If you’re a teacher in Ontario, welcome to semester 2! (If you’re not a teacher in Ontario, you are also welcome 🙂 ) Last semester I tried spiralling my 2P class for the first time (read about my spiralling adventures here). This semester I have the amazing opportunity to teach the same course again, and I’m always looking for ways to improve. One of my goals for this semester was to improve my spiralling by including more spiralled tasks and connections between different strands in the course. I am still following the rough model of one strand per week with a small assessment at the end of each week, but with a bit more spiralling here and there. Follow my new semester 2 Long Range Plans here!

I started off the semester similarly to last semester: my first day activities were very similar to last semester’s, except last time I was a bit short on time, so I decided to postpone name tents to the second day and end with students completing my first day survey on Google Forms. On the second day, we reviewed linear relations with a visual pattern. I had students represent how the figure is growing using a table of values, equation, and graph, then answer the questions: how many tiles will be in figure 43? Which figure has 255 tiles? This lesson was largely based on Laura Wheeler‘s lessons, which I borrow from frequently. We consolidated as a group and I had students try 2 more patterns on their own at their seats.

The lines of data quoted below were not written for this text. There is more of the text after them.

(** * heyoka: model builders, pairwise summation and Taylor jets

    A shallow embedding of the parts of the heyoka sources that the
    specification talks about:

    - [pairwise_sum], [mascon_dynamics], [compute_energy] and
      [make_mascon_system] of [benchmark/mascon_model_itokawa.cpp];
    - [make_nbody_sys_fixed_masses], [make_nbody_sys_par_masses],
      [random_elliptic_state] and [cartesian_to_oe] of [src/nbody.cpp];
    - the Taylor jets exercised by [test/taylor_mul.cpp].

    C++ [double] values are IEEE binary64 numbers ([PrimFloat.float]) where
    the code depends on rounding, infinities or NaN.  Symbolic expressions
    carry rationals, the values of their floating-point constants; the
    arithmetic of [number] that computes the constants of the N-body
    systems rounds, and is a parameter of the model. *)

From Stdlib Require Import ZArith NArith QArith Qcanon List Lia Bool Floats.
From stdpp Require Import base list strings gmap pretty.
From Equations Require Import Equations.
Import ListNotations.

#[local] Set Warnings "-clear-no-such-hyp".

(* ===================================================================== *)
(** * Exceptions *)
(* ===================================================================== *)

(** The exception classes the modelled functions throw. *)
Inductive exn : Type :=
| invalid_argument
| overflow_error
| not_implemented_error.

(** A call returns a value or throws. *)
Inductive result (A : Type) : Type :=
| Return (v : A)
| Throw (e : exn).
Arguments Return {A} v.
Arguments Throw {A} e.

Definition bind {A B : Type} (m : result A) (k : A -> result B) : result B :=
  match m with
  | Return v => k v
  | Throw e => Throw e
  end.

Notation "'do' x <- m ; k" := (bind m (fun x => k))
  (at level 10, x name, m at level 100, k at level 200).

(** [for (i = lo; i < lo + count; ++i) body], threading the state [s]. *)
Fixpoint for_loop {S : Type} (lo count : nat) (body : nat -> S -> result S)
    (s : S) : result S :=
  match count with
  | O => Return s
  | Datatypes.S c => do s' <- body lo s; for_loop (Datatypes.S lo) c body s'
  end.

(* ===================================================================== *)
(** * Pairwise summation *)
(* ===================================================================== *)

Module Pairwise.

(** [std::numeric_limits<std::size_t>::max()] on the 64-bit targets. *)
Definition size_max : N := (2 ^ 64 - 1)%N.

Section Sum.
Context {A : Type}.
(** The addition of the element type ([operator+]) and the value returned
    for an empty vector ([0.]). *)
Variable add : A -> A -> A.
Variable zero : A.

(** One execution of the [for] loop in the body of the [while]: it walks
    [sum] two elements at a time and fills [new_sum]; a lone last element
    is appended as it is. *)
Fixpoint pairwise_round (sum : list A) : list A :=
  match sum with
  | [] => []
  | [x] => [x]
  | x :: y :: rest => add x y :: pairwise_round rest
  end.

(** The [while (sum.size() != 1u)] loop followed by [return sum[0]].  The
    loop is only entered with a non-empty vector (the empty one is
    answered before it); the first equation is there to make the function
    total. *)
Equations? pairwise_loop (sum : list A) : A by wf (length sum) lt :=
  pairwise_loop [] := zero;
  pairwise_loop [x] := x;
  pairwise_loop (x :: y :: rest) :=
    pairwise_loop (pairwise_round (x :: y :: rest)).
Proof.
  clear pairwise_loop. cbn [pairwise_round length].
  enough (H : forall n l, length l <= n -> length (pairwise_round l) <= length l)
    by (specialize (H _ rest (le_n _)); lia).
  clear. induction n as [|n IH]; intros [|a [|b l]] Hl; cbn in *; try lia.
  specialize (IH l). lia.
Qed.

(** [pairwise_sum]: the overflow guard, the empty case, the loop. *)
Definition pairwise_sum (sum : list A) : result A :=
  if (N.of_nat (length sum) =? size_max)%N then Throw overflow_error
  else match sum with
       | [] => Return zero
       | _ :: _ => Return (pairwise_loop sum)
       end.

End Sum.

(** ** The shape of a reduction *)

(** The additions performed, as a term over the operands. *)
Inductive tree (A : Type) : Type :=
| Leaf (a : A)
| Node (l r : tree A).
Arguments Leaf {A} a.
Arguments Node {A} l r.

On day 3 we did Dan Meyer’s Cup Stacking, which was very successful and a lot of fun. It was a bit chaotic – the stack of cups kept falling when we tried to stack them up to the top of my head, but the learning was great and students had fun.

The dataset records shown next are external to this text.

Lemma plain_reads_back (c : Catalog) :
  plain_catalog c ->
  save_channels_to_file c = Written (layout c) /\ parse (layout c) = c.
Proof.
  intros (Hnd & H & He); split.
  - apply save_encodable, encodable_layout, He.
  - rewrite parse_grouped, tagged_layout by exact H.
    apply grouped_flat; [exact Hnd|].
    eapply Forall_impl; [|exact H]. intros e (_ & Hne & _); exact Hne.
Qed.

(** X17. Two catalogs that survive a write and a read, so that both
    writes return, and that leave the same file are the same catalog: on
    them the Serializer loses nothing. *)
Theorem serializer_injective (c1 c2 : Catalog) :
  plain_catalog c1 -> plain_catalog c2 ->
  save_channels_to_file c1 = save_channels_to_file c2 -> c1 = c2.
Proof.
  intros H1 H2 E.
  destruct (plain_reads_back c1 H1) as [W1 P1].
  destruct (plain_reads_back c2 H2) as [W2 P2].
  rewrite W1, W2 in E; injection E as E.
  rewrite <- P1, <- P2, E; reflexivity.
Qed.

Lemma serializer_injective_witness :
  plain_catalog two_block_catalog /\ plain_catalog two_block_catalog
  /\ save_channels_to_file two_block_catalog
     = save_channels_to_file two_block_catalog
  /\ two_block_catalog = two_block_catalog.
Proof.
  split; [exact two_block_catalog_plain|].
  split; [exact two_block_catalog_plain|]. split; [reflexivity|].
  exact (serializer_injective _ _ two_block_catalog_plain
           two_block_catalog_plain eq_refl).
Defined.

(** X18. The summary a run prints has one line for every category of the
    catalog written, in its order, with the number of its channels: the
    guard of the summary loop never skips a category. *)
Theorem summary_lists_every_category (file : option str) :
  summary (final_catalog file)
  = map (fun e => SummaryLine (fst e) (List.length (snd e)))
        (final_catalog file).
Proof.
  pose proof (final_no_empty file) as H; unfold summary.
  induction H as [|e c He _ IH]; [reflexivity|].
  cbn [flat_map map]; rewrite IH.
  destruct (snd e); [contradiction | reflexivity].
Qed.

(** ** main: a decoded file never makes the write raise *)

Lemma forallb_translate (p : char -> bool) (s : str) :
  p LF = true ->
  (forallb p s = true -> forallb p (translate_newlines s) = true)
  /\ forall c, forallb p (c :: s) = true ->
               forallb p (translate_newlines (c :: s)) = true.
Proof.
  intros Hlf; induction s as [|a s [IH1 IH2]]; split; try (intros _; reflexivity).
  - intros c H; destruct (c =? CR) eqn:Hc.
    + apply N.eqb_eq in Hc; subst; rewrite translate_cons_cr.
      cbn [forallb]; rewrite Hlf; reflexivity.
    + rewrite translate_cons_other by exact Hc; exact H.
  - apply IH2.
  - intros c H; cbn [forallb] in H; apply andb_true_iff in H as [Hpc H].
    destruct (c =? CR) eqn:Hc.
    + apply N.eqb_eq in Hc; subst; rewrite translate_cons_cr.
      cbn [forallb]; rewrite Hlf; cbn [andb].
      destruct (a =? LF); [|apply IH2, H].
      cbn [forallb] in H; apply andb_true_iff in H as [_ H]; apply IH1, H.
    + rewrite translate_cons_other by exact Hc.
      cbn [forallb]; rewrite Hpc; apply IH2, H.
Qed.

Lemma forallb_lines_from (p : char -> bool) (s cur raw : str) :
  forallb p cur = true -> forallb p s = true ->
  In raw (lines_from cur s) -> forallb p raw = true.
Proof.
  revert cur; induction s as [|c s IH]; intros cur Hcur Hs; cbn [lines_from].
  - destruct cur as [|x cur]; [intros []|]. intros [<-|[]]; exact Hcur.
  - cbn [forallb] in Hs; apply andb_true_iff in Hs as [Hc Hs].
    assert (Hcc : forallb p (cur ++ [c]) = true).
    { rewrite forallb_app, Hcur; cbn [forallb]; rewrite Hc; reflexivity. }
    destruct (c =? LF) eqn:E.
    + apply N.eqb_eq in E; subst c.
      intros [<-|H]; [exact Hcc | apply (IH [] eq_refl Hs H)].
    + apply IH; assumption.
Qed.

Lemma forallb_strip (p : char -> bool) (s : str) :
  forallb p s = true -> forallb p (strip s) = true.
Proof.
  intros H; destruct (lstrip_decomp s) as (w1 & _ & E1).
  destruct (rstrip_decomp (lstrip s)) as (w2 & _ & E2).
  rewrite E1, E2, !forallb_app in H; fold (strip s) in H.
  apply andb_true_iff in H as [_ H]; apply andb_true_iff in H as [H _].
  exact H.
Qed.

Lemma file_lines_encodable (content raw : str) :
  encodable_str content = true -> In raw (file_lines content) ->
  encodable_str (strip raw) = true.
Proof.
  intros Hc Hraw; apply forallb_strip.
  apply (forallb_lines_from encodable (translate_newlines content) [] raw);
    [reflexivity | | exact Hraw].
  apply (forallb_translate encodable content eq_refl), Hc.
Qed.

Lemma parsed_encodable (content : str) :
  encodable_str content = true -> encodable_catalog (parse content).
Proof.
  intros Hc; apply Forall_forall; intros [k l] He; cbn [fst snd].
  rewrite parse_grouped in He; split.
  - apply (in_map fst) in He.
    fold (Dict.keys (grouped (tagged [] (file_lines content)))) in He.
    rewrite keys_grouped in He; cbn [fst] in He.
    apply (proj1 (In_first_occurrences _ _)) in He.
    apply tagged_labels in He as [->|(raw & Hraw & ->)]; [reflexivity|].
    apply forallb_remove_all, (file_lines_encodable content raw Hc Hraw).
  - apply Forall_forall; intros ch Hch.
    pose proof (In_grouped _ _ _ _ He Hch) as Ht.
    apply In_tagged in Ht as (raw & Hraw & _ & K).
    pose proof (file_lines_encodable content raw Hc Hraw) as E.
    apply cut_first_Some in K as [K _]; unfold encodable_str in *.
    rewrite K, !forallb_app in E.
    apply andb_true_iff in E as [E1 E2]; apply andb_true_iff in E2 as [_ E2].
    auto.
Qed.

Lemma final_encodable (content : str) :
  encodable_str content = true ->
  encodable_catalog (final_catalog (Some content)).
Proof.
  intros Hc; pose proof (parsed_encodable content Hc) as Hp.
  unfold encodable_catalog in *; rewrite Forall_forall in Hp.
  apply Forall_forall; intros [k l] He; cbn [fst snd].
  apply final_entry in He as (l0 & H0 & -> & _).
  destruct (Hp _ H0) as [Hk Hl]; cbn [fst snd] in Hk, Hl.
  split; [exact Hk|]. rewrite Forall_forall in Hl.
  apply Forall_forall; intros ch Hch.
  apply best_of_In, filter_In in Hch as [Hch _]; apply Hl, Hch.
Qed.

Lemma main_failed (file : option str) (partial : str) :
  failed (main file) = Some partial ->
  save_channels_to_file (final_catalog file) = EncodeError partial.
Proof.
  unfold main, final_catalog.
  destruct (read_result_file file) as [notes channels]; cbn [snd].
  destruct channels as [|e channels]; [discriminate|].
  destruct (filter_ipv6_channels (e :: channels)) as [|e' f]; [discriminate|].
  destruct (save_channels_to_file (remove_duplicates_keep_best (e' :: f)));
    [discriminate|].
  cbn [failed]; intros [= <-]; reflexivity.
Qed.



(** ** main: when nothing is written, and when the file is *)

(** C7. A missing input file gives the empty catalog and a notice, and the
    run ends there with no file written.  A run ends early with no file
    written likewise when the catalog read is empty, and when no channel of
    it passes the IPv6 predicate.  In every other case, that is when some
    channel passes, the run calls the Serializer, and what the file holds is
    what the Serializer leaves; on decoded text, which holds no surrogate,
    that is the layout of the final catalog. *)
Theorem early_returns_write_nothing :
  read_result_file None = ([ResultFileNotFound], [])
  /\ main None
     = mkRun [ReadingResultFile; ResultFileNotFound; NoChannelsFound]
             None None
  /\ (forall file : option str,
         snd (read_result_file file) = [] ->
         main file
         = mkRun (ReadingResultFile :: fst (read_result_file file)
                    ++ [NoChannelsFound]) None None)
  /\ (forall file : option str,
         (forall k, all_fail k (snd (read_result_file file))) ->
         written (main file) = None /\ failed (main file) = None
         /\ exists log, console (main file) = log ++ [NoChannelsFound]
                        \/ console (main file) = log ++ [NoIPv6Found])
  /\ (forall (file : option str) (k : str) (l : list Channel) (ch : Channel),
         In (k, l) (snd (read_result_file file)) -> In ch l ->
         is_ipv6_url (url ch) = true ->
         match save_channels_to_file
                 (remove_duplicates_keep_best
                    (filter_ipv6_channels (snd (read_result_file file))))
         with
         | Written text =>
             written (main file) = Some text /\ failed (main file) = None
         | EncodeError partial =>
             written (main file) = None /\ failed (main file) = Some partial
         end)
  /\ (forall (content k : str) (l : list Channel) (ch : Channel),
         encodable_str content = true ->
         In (k, l) (snd (read_result_file (Some content))) -> In ch l ->
         is_ipv6_url (url ch) = true ->
         written (main (Some content))
         = Some (layout
                   (remove_duplicates_keep_best
                      (filter_ipv6_channels
                         (snd (read_result_file (Some content))))))
         /\ failed (main (Some content)) = None).
Proof.
  split; [reflexivity|]. split; [reflexivity|].
  split; [|split; [|split]].
  - intros file H; unfold main.
    destruct (read_result_file file) as [notes channels]; simpl in *.
    subst; reflexivity.
  - intros file H; unfold main.
    destruct (read_result_file file) as [notes channels]; cbn [snd] in H.
    destruct channels as [|e channels].
    { split; [reflexivity|]. split; [reflexivity|].
      eexists; left; reflexivity. }
    assert (E : filter_ipv6_channels (e :: channels) = [])
      by (apply filter_fold_all_fail, H).
    rewrite E; split; [reflexivity|]. split; [reflexivity|].
    eexists; right; reflexivity.
  - intros file k l ch Hl Hch Hp; unfold main.
    pose proof (filter_keys_pass _ _ _ _ Hl Hch Hp) as Hk.
    destruct (read_result_file file) as [notes channels]; cbn [snd] in *.
    destruct channels as [|e channels]; [destruct Hl|].
    destruct (filter_ipv6_channels (e :: channels)) as [|e' f];
      [destruct Hk|].
    destruct (save_channels_to_file (remove_duplicates_keep_best (e' :: f)));
      split; reflexivity.
  - intros content k l ch Hc Hl Hch Hp.
    pose proof (filter_keys_pass _ _ _ _ Hl Hch Hp) as Hk.
    pose proof (save_encodable _
                  (encodable_layout _ (final_encodable content Hc))) as Hw.
    fold (final_catalog (Some content)); split.
    + apply main_writes; [|exact Hw].
      intros E; rewrite E in Hk; destruct Hk.
    + destruct (failed (main (Some content))) as [p|] eqn:F; [|reflexivity].
      apply main_failed in F; congruence.
Qed.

## Cup Stacking Extension: The Point of Intersection

As I mentioned, one of my goals this semester was to tie in more connections between strands. As we were approaching the end of our linear relations strand, I decided to include a quick intro to linear systems with finding the Point of Intersection graphically. At the same time, I had 200 Styrofoam cups left over from the previous week’s cup stacking activity, and that gave me this idea.

I remember seeing some red solo cups lying around in my first semester classroom. When I checked, they were still there, so I borrowed a few and took this picture:

I started the lesson by asking students: What do you notice? What do you wonder? They recorded their ideas on mini whiteboards or on their tables (we have a couple of whiteboard tables in the room). Here are some of the things they came up with:

- I notice that there are white and red cups
- I notice the white cups have a thicker rim
- I notice the red cups are taller
- I notice there are 3 cups in each stack
- I wonder why are they stacked?
- I wonder why there are 2 different types of cups?
- I wonder will both stacks ever be the same height?

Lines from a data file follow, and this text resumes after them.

(** X3: the handlers that read one row by id.  GET /records/{record_id},
    whose path parameter carries no type, raises HTTP 404 exactly when
    no record has that id.  The handlers for users, categories and
    books, whose path parameter has type [int], raise HTTP 404 with
    their own message exactly when the id is an integer of the store
    that no row of the table has, and [OverflowError] exactly when it is
    outside the integers of the store and no row has it.  Otherwise each
    handler returns a stored row with that id.  After an id of the store
    has been deleted the handler raises 404. *)
Theorem read_by_id :
  forall db i,
    ((main.read_user db i = Raise (HTTPException 404 "User not found")
      <-> database.int64 i = true
          /\ ~ In i (map models.User_id (models.users db)))
     /\ (main.read_user db i = Raise OverflowError
         <-> database.int64 i = false
             /\ ~ In i (map models.User_id (models.users db)))
     /\ (forall row, main.read_user db i = Ok row ->
                     In row (models.users db) /\ models.User_id row = i)
     /\ (database.int64 i = true ->
         main.read_user (fst (crud.delete_user i db)) i
         = Raise (HTTPException 404 "User not found")))
    /\ ((main.read_record db i = Raise (HTTPException 404 "Record not found")
         <-> ~ In i (map models.Record_id (models.records db)))
        /\ (forall row, main.read_record db i = Ok row ->
                        In row (models.records db)
                        /\ models.Record_id row = i)
        /\ main.read_record (fst (main.delete_record i db)) i
           = Raise (HTTPException 404 "Record not found"))
    /\ ((main.read_category db i
         = Raise (HTTPException 404 "Category not found")
         <-> database.int64 i = true
             /\ ~ In i (map models.Category_id (models.categories db)))
        /\ (main.read_category db i = Raise OverflowError
            <-> database.int64 i = false
                /\ ~ In i (map models.Category_id (models.categories db)))
        /\ (forall row, main.read_category db i = Ok row ->
                        In row (models.categories db)
                        /\ models.Category_id row = i)
        /\ (database.int64 i = true ->
            main.read_category (fst (main.delete_category i db)) i
            = Raise (HTTPException 404 "Category not found")))
    /\ ((main.read_book db i = Raise (HTTPException 404 "Book not found")
         <-> database.int64 i = true
             /\ ~ In i (map models.Book_id (models.books db)))
        /\ (main.read_book db i = Raise OverflowError
            <-> database.int64 i = false
                /\ ~ In i (map models.Book_id (models.books db)))
        /\ (forall row, main.read_book db i = Ok row ->
                        In row (models.books db) /\ models.Book_id row = i)
        /\ (database.int64 i = true ->
            main.read_book (fst (main.delete_book i db)) i
            = Raise (HTTPException 404 "Book not found"))).
Proof.
  intros db i.
  split; [|split; [|split]].
  - destruct (read_int_or_404_spec models.User_id "User not found" i
                (models.users db)) as (H404 & Hover & Hrow).
    split; [exact H404|]; split; [exact Hover|]; split; [exact Hrow|].
    intros Hi; unfold main.read_user.
    destruct delete_user_idempotent with (db := db) (i := i)
      as (_ & H & _); rewrite H, Hi; reflexivity.
  - destruct (read_or_404_spec models.Record_id "Record not found" i
                (models.records db)) as (H404 & Hrow).
    split; [exact H404|]; split; [exact Hrow|].
    unfold main.read_record, main.delete_record.
    destruct delete_record_idempotent with (db := db) (i := i)
      as (_ & H & _); rewrite H; reflexivity.
  - destruct (read_int_or_404_spec models.Category_id "Category not found"
                i (models.categories db)) as (H404 & Hover & Hrow).
    split; [exact H404|]; split; [exact Hover|]; split; [exact Hrow|].
    intros Hi; unfold main.read_category, main.delete_category.
    destruct delete_category_idempotent with (db := db) (i := i)
      as (_ & H & _); rewrite H, Hi; reflexivity.
  - destruct (read_int_or_404_spec models.Book_id "Book not found" i
                (models.books db)) as (H404 & Hover & Hrow).
    split; [exact H404|]; split; [exact Hover|]; split; [exact Hrow|].
    intros Hi; unfold main.read_book.
    rewrite main_delete_book_eq by now right.
    destruct delete_book_idempotent with (db := db) (i := i)
      as (_ & H & _); rewrite H, Hi; reflexivity.
Qed.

Next, I had students look at the picture again and predict: if we must have the *same number* of each type of cup, how many of each type of cup do we need in order for the stacks to be the *same height*? (Note: I had a bit of trouble trying to find a clear way to phrase this question – if you can think of a better way, please let me know.)

I asked: what information do you need to solve this problem? The students told me they needed the height of each type of cup and the width of each rim, so I showed them this:

I put students into random groups of 2 or 3 and sent them to the VNPS to solve the problem. Originally, I was going to have students represent the problem using various representations (table of values, equations, graph) and then solve, but then I thought it would be better to leave the question open and let students solve it any way they want first. Some groups started with a table of values, while others started with a graph. When I noticed a group was finished, I asked if they could think of another way to solve the problem, which got students to turn to the other representations. Some groups wrote equations to show how the heights of the two stacks were changing, and one group even started to verify the equations by checking if the point of intersection worked for both lines:

I consolidated by numbering off the boards and going through the problem using the two approaches students took: table of values and graph. We talked about the importance of the point (8, 15) that appears in both the table of values and graph, the Point of Intersection, and what it means about the stacks of cups. I then had students go back to their seats and we did a couple of examples of graphing lines to find the Point of Intersection graphically.

## What I would do differently next time

Honestly, the only critique I had was that students had a hard time telling if the picture of the red solo cups includes the rim or not, so I would try to make that image more clear. And I didn’t make an Act 3 for this task (although one group drew a messy sketch of what Act 3 would have looked like on the board). Otherwise, I’d say this was one of our most successful lessons so far, so I’d chalk it up as a win. If you use this lesson with your class, please comment and/or Tweet me and let me know how it goes!

In the meantime, I still have a lot of Styrofoam cups… If you have any ideas of what to do with them that’s related to math, I am open to suggestions 😉

Questions, comments, feedback? Comment below!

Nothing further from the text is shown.